Regarding our exploratory objective, we were surprised to see that one metric of engagement, number of visits, was significantly related to self-reported adherence to preventive swallowing and trismus exercises. However this result should be interpreted with caution as the rate of missing data was quite high, 58% (84 participants had completed 3 or fewer of the weekly telephone adherence assessments and were not included in this secondary analysis). It is possible that the association between number of visits and adherence may have been spurious. Patient adherence to exercises may have been increased by the regular telephone contact with THC speech pathologists assessing weekly (and later biweekly) adherence to exercises; the regular telephone assessments may have not only increased adherence but cued participants to visit the website more often.

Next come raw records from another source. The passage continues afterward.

(* ===== verification/BigEndian.v ===== *)
(** * Conversions on big-endian machines

    The macros and functions of src/include/linux/byteorder/big_endian.h.  [cp] says whether the
    compiler takes the argument of a byte swap for a constant; a function whose name ends in p
    reads the word at an address, a macro whose name ends in s converts it in place. *)

From S2P Require Import Prelude CLib Words Swab.
Open Scope Z_scope.

#[local] Instance byte_order : Endian := true.

Section conversions.
Context `{Arch}.

(** ** Constants *)

Definition __constant_htonl (x : Z) : Z := u32 (u32 x).
Definition __constant_ntohl (x : Z) : Z := u32 (u32 x).
Definition __constant_htons (x : Z) : Z := u16 (u16 x).
Definition __constant_ntohs (x : Z) : Z := u16 (u16 x).
Definition __constant_cpu_to_le64 (x : Z) : Z := u64 (___constant_swab64 x).
Definition __constant_le64_to_cpu (x : Z) : Z := ___constant_swab64 (u64 (u64 x)).
Definition __constant_cpu_to_le32 (x : Z) : Z := u32 (___constant_swab32 x).
Definition __constant_le32_to_cpu (x : Z) : Z := ___constant_swab32 (u32 (u32 x)).
Definition __constant_cpu_to_le16 (x : Z) : Z := u16 (___constant_swab16 x).
Definition __constant_le16_to_cpu (x : Z) : Z := ___constant_swab16 (u16 (u16 x)).
Definition __constant_cpu_to_be64 (x : Z) : Z := u64 (u64 x).
Definition __constant_be64_to_cpu (x : Z) : Z := u64 (u64 x).
Definition __constant_cpu_to_be32 (x : Z) : Z := u32 (u32 x).
Definition __constant_be32_to_cpu (x : Z) : Z := u32 (u32 x).
Definition __constant_cpu_to_be16 (x : Z) : Z := u16 (u16 x).
Definition __constant_be16_to_cpu (x : Z) : Z := u16 (u16 x).

(** ** Values *)

Definition __cpu_to_le64 (cp : bool) (x : Z) : Z := u64 (__swab64 cp x).
Definition __le64_to_cpu (cp : bool) (x : Z) : Z := __swab64 cp (u64 (u64 x)).
Definition __cpu_to_le32 (cp : bool) (x : Z) : Z := u32 (__swab32 cp x).
Definition __le32_to_cpu (cp : bool) (x : Z) : Z := __swab32 cp (u32 (u32 x)).
Definition __cpu_to_le16 (cp : bool) (x : Z) : Z := u16 (__swab16 cp x).
Definition __le16_to_cpu (cp : bool) (x : Z) : Z := __swab16 cp (u16 (u16 x)).
Definition __cpu_to_be64 (cp : bool) (x : Z) : Z := u64 (u64 x).
Definition __be64_to_cpu (cp : bool) (x : Z) : Z := u64 (u64 x).
Definition __cpu_to_be32 (cp : bool) (x : Z) : Z := u32 (u32 x).
Definition __be32_to_cpu (cp : bool) (x : Z) : Z := u32 (u32 x).
Definition __cpu_to_be16 (cp : bool) (x : Z) : Z := u16 (u16 x).
Definition __be16_to_cpu (cp : bool) (x : Z) : Z := u16 (u16 x).

(** ** Words in memory *)

Definition __cpu_to_le64p (cp : bool) (m : bytes) (p : nat) : option Z := x ← __swab64p cp m p; Some (u64 x).
Definition __le64_to_cpup (cp : bool) (m : bytes) (p : nat) : option Z := __swab64p cp m p.
Definition __cpu_to_le32p (cp : bool) (m : bytes) (p : nat) : option Z := x ← __swab32p cp m p; Some (u32 x).
Definition __le32_to_cpup (cp : bool) (m : bytes) (p : nat) : option Z := __swab32p cp m p.
Definition __cpu_to_le16p (cp : bool) (m : bytes) (p : nat) : option Z := x ← __swab16p cp m p; Some (u16 x).
Definition __le16_to_cpup (cp : bool) (m : bytes) (p : nat) : option Z := __swab16p cp m p.
Definition __cpu_to_be64p (cp : bool) (m : bytes) (p : nat) : option Z := x ← load W64 m p; Some (u64 x).
Definition __be64_to_cpup (cp : bool) (m : bytes) (p : nat) : option Z := x ← load W64 m p; Some (u64 x).
Definition __cpu_to_be32p (cp : bool) (m : bytes) (p : nat) : option Z := x ← load W32 m p; Some (u32 x).
Definition __be32_to_cpup (cp : bool) (m : bytes) (p : nat) : option Z := x ← load W32 m p; Some (u32 x).
Definition __cpu_to_be16p (cp : bool) (m : bytes) (p : nat) : option Z := x ← load W16 m p; Some (u16 x).
Definition __be16_to_cpup (cp : bool) (m : bytes) (p : nat) : option Z := x ← load W16 m p; Some (u16 x).

Definition __cpu_to_le64s (cp : bool) (m : bytes) (p : nat) : option bytes := __swab64s cp m p.
Definition __le64_to_cpus (cp : bool) (m : bytes) (p : nat) : option bytes := __swab64s cp m p.
Definition __cpu_to_le32s (cp : bool) (m : bytes) (p : nat) : option bytes := __swab32s cp m p.
Definition __le32_to_cpus (cp : bool) (m : bytes) (p : nat) : option bytes := __swab32s cp m p.
Definition __cpu_to_le16s (cp : bool) (m : bytes) (p : nat) : option bytes := __swab16s cp m p.
Definition __le16_to_cpus (cp : bool) (m : bytes) (p : nat) : option bytes := __swab16s cp m p.
Definition __cpu_to_be64s (cp : bool) (m : bytes) (p : nat) : option bytes := Some m.
Definition __be64_to_cpus (cp : bool) (m : bytes) (p : nat) : option bytes := Some m.
Definition __cpu_to_be32s (cp : bool) (m : bytes) (p : nat) : option bytes := Some m.
Definition __be32_to_cpus (cp : bool) (m : bytes) (p : nat) : option bytes := Some m.
Definition __cpu_to_be16s (cp : bool) (m : bytes) (p : nat) : option bytes := Some m.
Definition __be16_to_cpus (cp : bool) (m : bytes) (p : nat) : option bytes := Some m.

(** The interface. *)
Definition conversions : Conversions := {|
  order := byte_order;
  constant_cpu_to_le := fun w => match w with W16 => __constant_cpu_to_le16 | W32 => __constant_cpu_to_le32 | W64 => __constant_cpu_to_le64 end;
  constant_le_to_cpu := fun w => match w with W16 => __constant_le16_to_cpu | W32 => __constant_le32_to_cpu | W64 => __constant_le64_to_cpu end;
  constant_cpu_to_be := fun w => match w with W16 => __constant_cpu_to_be16 | W32 => __constant_cpu_to_be32 | W64 => __constant_cpu_to_be64 end;
  constant_be_to_cpu := fun w => match w with W16 => __constant_be16_to_cpu | W32 => __constant_be32_to_cpu | W64 => __constant_be64_to_cpu end;
  cpu_to_le := fun w => match w with W16 => __cpu_to_le16 | W32 => __cpu_to_le32 | W64 => __cpu_to_le64 end;
  le_to_cpu := fun w => match w with W16 => __le16_to_cpu | W32 => __le32_to_cpu | W64 => __le64_to_cpu end;
  cpu_to_be := fun w => match w with W16 => __cpu_to_be16 | W32 => __cpu_to_be32 | W64 => __cpu_to_be64 end;
  be_to_cpu := fun w => match w with W16 => __be16_to_cpu | W32 => __be32_to_cpu | W64 => __be64_to_cpu end;
  cpu_to_lep := fun w => match w with W16 => __cpu_to_le16p | W32 => __cpu_to_le32p | W64 => __cpu_to_le64p end;
  le_to_cpup := fun w => match w with W16 => __le16_to_cpup | W32 => __le32_to_cpup | W64 => __le64_to_cpup end;
  cpu_to_bep := fun w => match w with W16 => __cpu_to_be16p | W32 => __cpu_to_be32p | W64 => __cpu_to_be64p end;
  be_to_cpup := fun w => match w with W16 => __be16_to_cpup | W32 => __be32_to_cpup | W64 => __be64_to_cpup end;
  cpu_to_les := fun w => match w with W16 => __cpu_to_le16s | W32 => __cpu_to_le32s | W64 => __cpu_to_le64s end;
  le_to_cpus := fun w => match w with W16 => __le16_to_cpus | W32 => __le32_to_cpus | W64 => __le64_to_cpus end;
  cpu_to_bes := fun w => match w with W16 => __cpu_to_be16s | W32 => __cpu_to_be32s | W64 => __cpu_to_be64s end;
  be_to_cpus := fun w => match w with W16 => __be16_to_cpus | W32 => __be32_to_cpus | W64 => __be64_to_cpus end;
  constant_htonl := __constant_htonl; constant_ntohl := __constant_ntohl;
  constant_htons := __constant_htons; constant_ntohs := __constant_ntohs
|}.
End conversions.
(* ===== verification/Bcache.v ===== *)
(** * Keys and flags of bcache

    The bit fields of src/include/linux/bcache.h, the keys of its trees and how they follow
    each other in a node. *)

From S2P Require Import Prelude CLib Words.
Open Scope Z_scope.

(** ** BITMASK *)

(** ~(~0ULL << size) *)
Definition mask (size : Z) : Z := u64 (Z.lnot (u64 (Z.shiftl (2 ^ 64 - 1) size))).

(** The functions that BITMASK (name, type, field, offset, size) defines, on the field; [w] is
    its type. *)
Definition BITMASK_get (field offset size : Z) : Z := Z.land (Z.shiftr field offset) (mask size).
Definition BITMASK_set (w : width) (field offset size v : Z) : Z :=
  let field := cast w (Z.land field (u64 (Z.lnot (u64 (Z.shiftl (mask size) offset))))) in
  cast w (Z.lor field (u64 (Z.shiftl (Z.land v (mask size)) offset))).

(** ** struct bkey *)

Record bkey := { high : Z; low : Z; ptr : list Z }.

Definition set_high (k : bkey) (h : Z) : bkey := {| high := h; low := low k; ptr := ptr k |}.
Definition KEY_FIELD (offset size : Z) (k : bkey) : Z := BITMASK_get (high k) offset size.
Definition SET_KEY_FIELD (offset size : Z) (k : bkey) (v : Z) : bkey :=
  set_high k (BITMASK_set W64 (high k) offset size v).

Definition KEY_SIZE_BITS : Z := 16.
Definition KEY_PTRS : bkey -> Z := KEY_FIELD 60 3.
Definition SET_KEY_PTRS : bkey -> Z -> bkey := SET_KEY_FIELD 60 3.
Definition HEADER_SIZE : bkey -> Z := KEY_FIELD 58 2.
Definition SET_HEADER_SIZE : bkey -> Z -> bkey := SET_KEY_FIELD 58 2.
Definition KEY_CSUM : bkey -> Z := KEY_FIELD 56 2.
Definition SET_KEY_CSUM : bkey -> Z -> bkey := SET_KEY_FIELD 56 2.
Definition KEY_PINNED : bkey -> Z := KEY_FIELD 55 1.
Definition SET_KEY_PINNED : bkey -> Z -> bkey := SET_KEY_FIELD 55 1.
Definition KEY_DIRTY : bkey -> Z := KEY_FIELD 36 1.
Definition SET_KEY_DIRTY : bkey -> Z -> bkey := SET_KEY_FIELD 36 1.
Definition KEY_SIZE : bkey -> Z := KEY_FIELD 20 KEY_SIZE_BITS.
Definition SET_KEY_SIZE : bkey -> Z -> bkey := SET_KEY_FIELD 20 KEY_SIZE_BITS.
Definition KEY_INODE : bkey -> Z := KEY_FIELD 0 20.
Definition SET_KEY_INODE : bkey -> Z -> bkey := SET_KEY_FIELD 0 20.

Definition KEY_OFFSET (k : bkey) : Z := low k.
Definition SET_KEY_OFFSET (k : bkey) (v : Z) : bkey := {| high := high k; low := v; ptr := ptr k |}.

(** The macro's arguments are not masked. *)
Definition KEY (inode offset size : Z) : bkey :=
  {| high := Z.lor (Z.lor (Z.shiftl 1 63) (u64 (Z.shiftl (u64 size) 20))) inode;
     low := u64 offset; ptr := [] |}.
Definition ZERO_KEY : bkey := KEY 0 0 0.
Definition MAX_KEY_INODE : Z := Z.lnot (Z.shiftl (-1) 20).
Definition MAX_KEY_OFFSET : Z := Z.shiftr (2 ^ 64 - 1) 1.
Definition MAX_KEY : bkey := KEY MAX_KEY_INODE MAX_KEY_OFFSET 0.
Definition KEY_START (k : bkey) : Z := u64 (KEY_OFFSET k - KEY_SIZE k).
Definition START_KEY (k : bkey) : bkey := KEY (KEY_INODE k) (KEY_START k) 0.

(** k->ptr[i]; [None]: there is none. *)
Definition PTR_FIELD (offset size : Z) (k : bkey) (i : nat) : option Z :=
  p ← ptr k !! i; Some (BITMASK_get p offset size).
Definition SET_PTR_FIELD (offset size : Z) (k : bkey) (i : nat) (v : Z) : option bkey :=
  p ← ptr k !! i;
  Some {| high := high k; low := low k; ptr := <[i := BITMASK_set W64 p offset size v]> (ptr k) |}.

Definition PTR_DEV_BITS : Z := 12.
Definition PTR_DEV : bkey -> nat -> option Z := PTR_FIELD 51 PTR_DEV_BITS.
Definition SET_PTR_DEV : bkey -> nat -> Z -> option bkey := SET_PTR_FIELD 51 PTR_DEV_BITS.
Definition PTR_OFFSET : bkey -> nat -> option Z := PTR_FIELD 8 43.
Definition SET_PTR_OFFSET : bkey -> nat -> Z -> option bkey := SET_PTR_FIELD 8 43.
Definition PTR_GEN : bkey -> nat -> option Z := PTR_FIELD 0 8.
Definition SET_PTR_GEN : bkey -> nat -> Z -> option bkey := SET_PTR_FIELD 0 8.

Definition PTR_CHECK_DEV : Z := Z.shiftl 1 PTR_DEV_BITS - 1.
Definition MAKE_PTR (gen offset dev : Z) : Z :=
  Z.lor (Z.lor (u64 (Z.shiftl (u64 dev) 51)) (u64 (Z.shiftl (u64 offset) 8))) gen.

(** ** Keys in memory

    A node is an array of 64-bit words, a pointer to a key an index into it. *)

Definition bkey_u64s (k : bkey) : Z := 16 / 8 + KEY_PTRS k.
Definition bkey_bytes (k : bkey) : Z := bkey_u64s k * 8.

(** *k *)
Definition bkey_at (d : list Z) (k : nat) : option bkey :=
  h ← d !! k; l ← d !! S k;
  let key := {| high := h; low := l; ptr := [] |} in
  let ps := take (Z.to_nat (KEY_PTRS key)) (drop (k + 2) d) in
  if (length ps =? Z.to_nat (KEY_PTRS key))%nat then Some {| high := h; low := l; ptr := ps |} else None.

Definition bkey_next (d : list Z) (k : nat) : option nat :=
  key ← bkey_at d k; Some (k + Z.to_nat (bkey_u64s key))%nat.
Definition bkey_idx (k : nat) (nr_keys : Z) : nat := (k + Z.to_nat nr_keys)%nat.

(** Two runs of [n] words have none in common. *)
Definition disjoint_words (a b n : nat) : bool := (a + n <=? b)%nat || (b + n <=? a)%nat.

(** memcpy (dest, src, bkey_bytes (src)), undefined for places that overlap *)
Definition bkey_copy (d : list Z) (dest src : nat) : option (list Z) :=
  key ← bkey_at d src;
  let n := Z.to_nat (bkey_bytes key / 8) in
  if disjoint_words dest src n && (dest + n <=? length d)%nat
  then Some (write_at dest (slice src n d) d) else None.

Definition bkey_copy_key (dest src : bkey) : bkey :=
  let dest := SET_KEY_INODE dest (KEY_INODE src) in
  SET_KEY_OFFSET dest (KEY_OFFSET src).

(** ** Superblock and uuid entries *)

(** The members that functions use. *)
Record cache_sb := { version : Z; set_magic : Z; flags : Z }.

Definition BCACHE_SB_VERSION_BDEV : Z := 1.
Definition BCACHE_SB_VERSION_BDEV_WITH_OFFSET : Z := 4.
Definition SB_IS_BDEV (sb : cache_sb) : bool :=
  (version sb =? BCACHE_SB_VERSION_BDEV) || (version sb =? BCACHE_SB_VERSION_BDEV_WITH_OFFSET).

Definition SB_FIELD (offset size : Z) (sb : cache_sb) : Z := BITMASK_get (flags sb) offset size.
Definition SET_SB_FIELD (offset size : Z) (sb : cache_sb) (v : Z) : cache_sb :=
  {| version := version sb; set_magic := set_magic sb;
     flags := BITMASK_set W64 (flags sb) offset size v |}.
Definition CACHE_SYNC : cache_sb -> Z := SB_FIELD 0 1.
Definition SET_CACHE_SYNC : cache_sb -> Z -> cache_sb := SET_SB_FIELD 0 1.
Definition CACHE_DISCARD : cache_sb -> Z := SB_FIELD 1 1.
Definition SET_CACHE_DISCARD : cache_sb -> Z -> cache_sb := SET_SB_FIELD 1 1.
Definition CACHE_REPLACEMENT : cache_sb -> Z := SB_FIELD 2 3.
Definition SET_CACHE_REPLACEMENT : cache_sb -> Z -> cache_sb := SET_SB_FIELD 2 3.
Definition BDEV_CACHE_MODE : cache_sb -> Z := SB_FIELD 0 4.
Definition SET_BDEV_CACHE_MODE : cache_sb -> Z -> cache_sb := SET_SB_FIELD 0 4.
Definition BDEV_STATE : cache_sb -> Z := SB_FIELD 61 2.
Definition SET_BDEV_STATE : cache_sb -> Z -> cache_sb := SET_SB_FIELD 61 2.

Definition JSET_MAGIC : Z := 0x245235c1a3625032.
Definition PSET_MAGIC : Z := 0x6750e15f87337f91.
Definition BSET_MAGIC : Z := 0x90135c78b99e07f5.
Definition jset_magic (sb : cache_sb) : Z := Z.lxor (set_magic sb) JSET_MAGIC.
Definition pset_magic (sb : cache_sb) : Z := Z.lxor (set_magic sb) PSET_MAGIC.
Definition bset_magic (sb : cache_sb) : Z := Z.lxor (set_magic sb) BSET_MAGIC.

(** The flags of struct uuid_entry are 32 bits. *)
Definition UUID_FLASH_ONLY (flags : Z) : Z := BITMASK_get flags 0 1.
Definition SET_UUID_FLASH_ONLY (flags v : Z) : Z := BITMASK_set W32 flags 0 1 v.

(** ** Laws of bit fields *)

Definition bits (w : width) : Z := 8 * Z.of_nat (size_of w).

Lemma cast_land w x : cast w x = Z.land x (Z.ones (bits w)).
Proof. rewrite Z.land_ones by (destruct w; done). by destruct w. Qed.
Lemma u64_land x : u64 x = Z.land x (Z.ones 64).
Proof. by rewrite Z.land_ones. Qed.
Lemma bits_le w : 0 < bits w <= 64.
Proof. by destruct w. Qed.

(** Bits of numbers of ones. *)
Lemma ones_bit n i : 0 <= n -> 0 <= i -> Z.testbit (Z.ones n) i = (i <? n).
Proof.
  intros Hn Hi. destruct (Z.ltb_spec i n); [by apply Z.ones_spec_low | by apply Z.ones_spec_high].
Qed.

Ltac bit_specs := repeat first
  [ rewrite Z.land_spec | rewrite Z.lor_spec | rewrite Z.lnot_spec by lia
  | rewrite Z.shiftl_spec by lia | rewrite Z.shiftr_spec by lia
  | match goal with |- context [Z.testbit (Z.ones ?n) ?i] => rewrite (ones_bit n i) by lia end ].

Lemma mask_ones size : 0 <= size <= 64 -> mask size = Z.ones size.
Proof.
  intros Hs. unfold mask. rewrite !u64_land. change (2 ^ 64 - 1) with (Z.ones 64).
  apply Z.bits_inj'. intros i Hi. bit_specs. destruct (decide (size <= i)).
  - rewrite ones_bit by lia.
    destruct (Z.ltb_spec (i - size) 64), (Z.ltb_spec i 64), (Z.ltb_spec i size); try lia; done.
  - rewrite Z.testbit_neg_r by lia. destruct (Z.ltb_spec i 64), (Z.ltb_spec i size); try lia; done.
Qed.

We were encouraged by the relatively high enrollment rate among this socioeconomically diverse sample, which may underscore patients' perceived need for supportive technologies during radiation to the throat. Demographic factors such as education, income and county status were not significantly associated with adherence to the preventive exercises, which ran counter to our expectations. Further analyses on the relationship between socioeconomic factors and patient engagement metrics will be conducted. While reading and literacy levels were not measured in this study, the proportion of those who had a bachelor's degree or higher was lower than that of the age-matched census group in the U.S. (18% versus 25–29.6%) (USCB, 2016). Informal feedback from our patients indicated that the extensive use of visual media was easy to understand.

5. Conclusion

Exposure to the web-based adherence self-management program was significantly associated with increased adherence to preventive swallowing and trismus exercises during radiation. However, patient engagement metrics and written feedback indicated that the platform needs improvement in navigability and usability for this older population undergoing challenging treatment in community settings with low resources.

Funding sources

This study was supported by the following grants: NIDCR DE019141, CPRIT PP150077, NCI CA016672.

Declaration of competing interest

All authors have participated in (a) conception and design, or analysis and interpretation of the data; (b) drafting the article or revising it critically for important intellectual content; and (c) approval of the final version.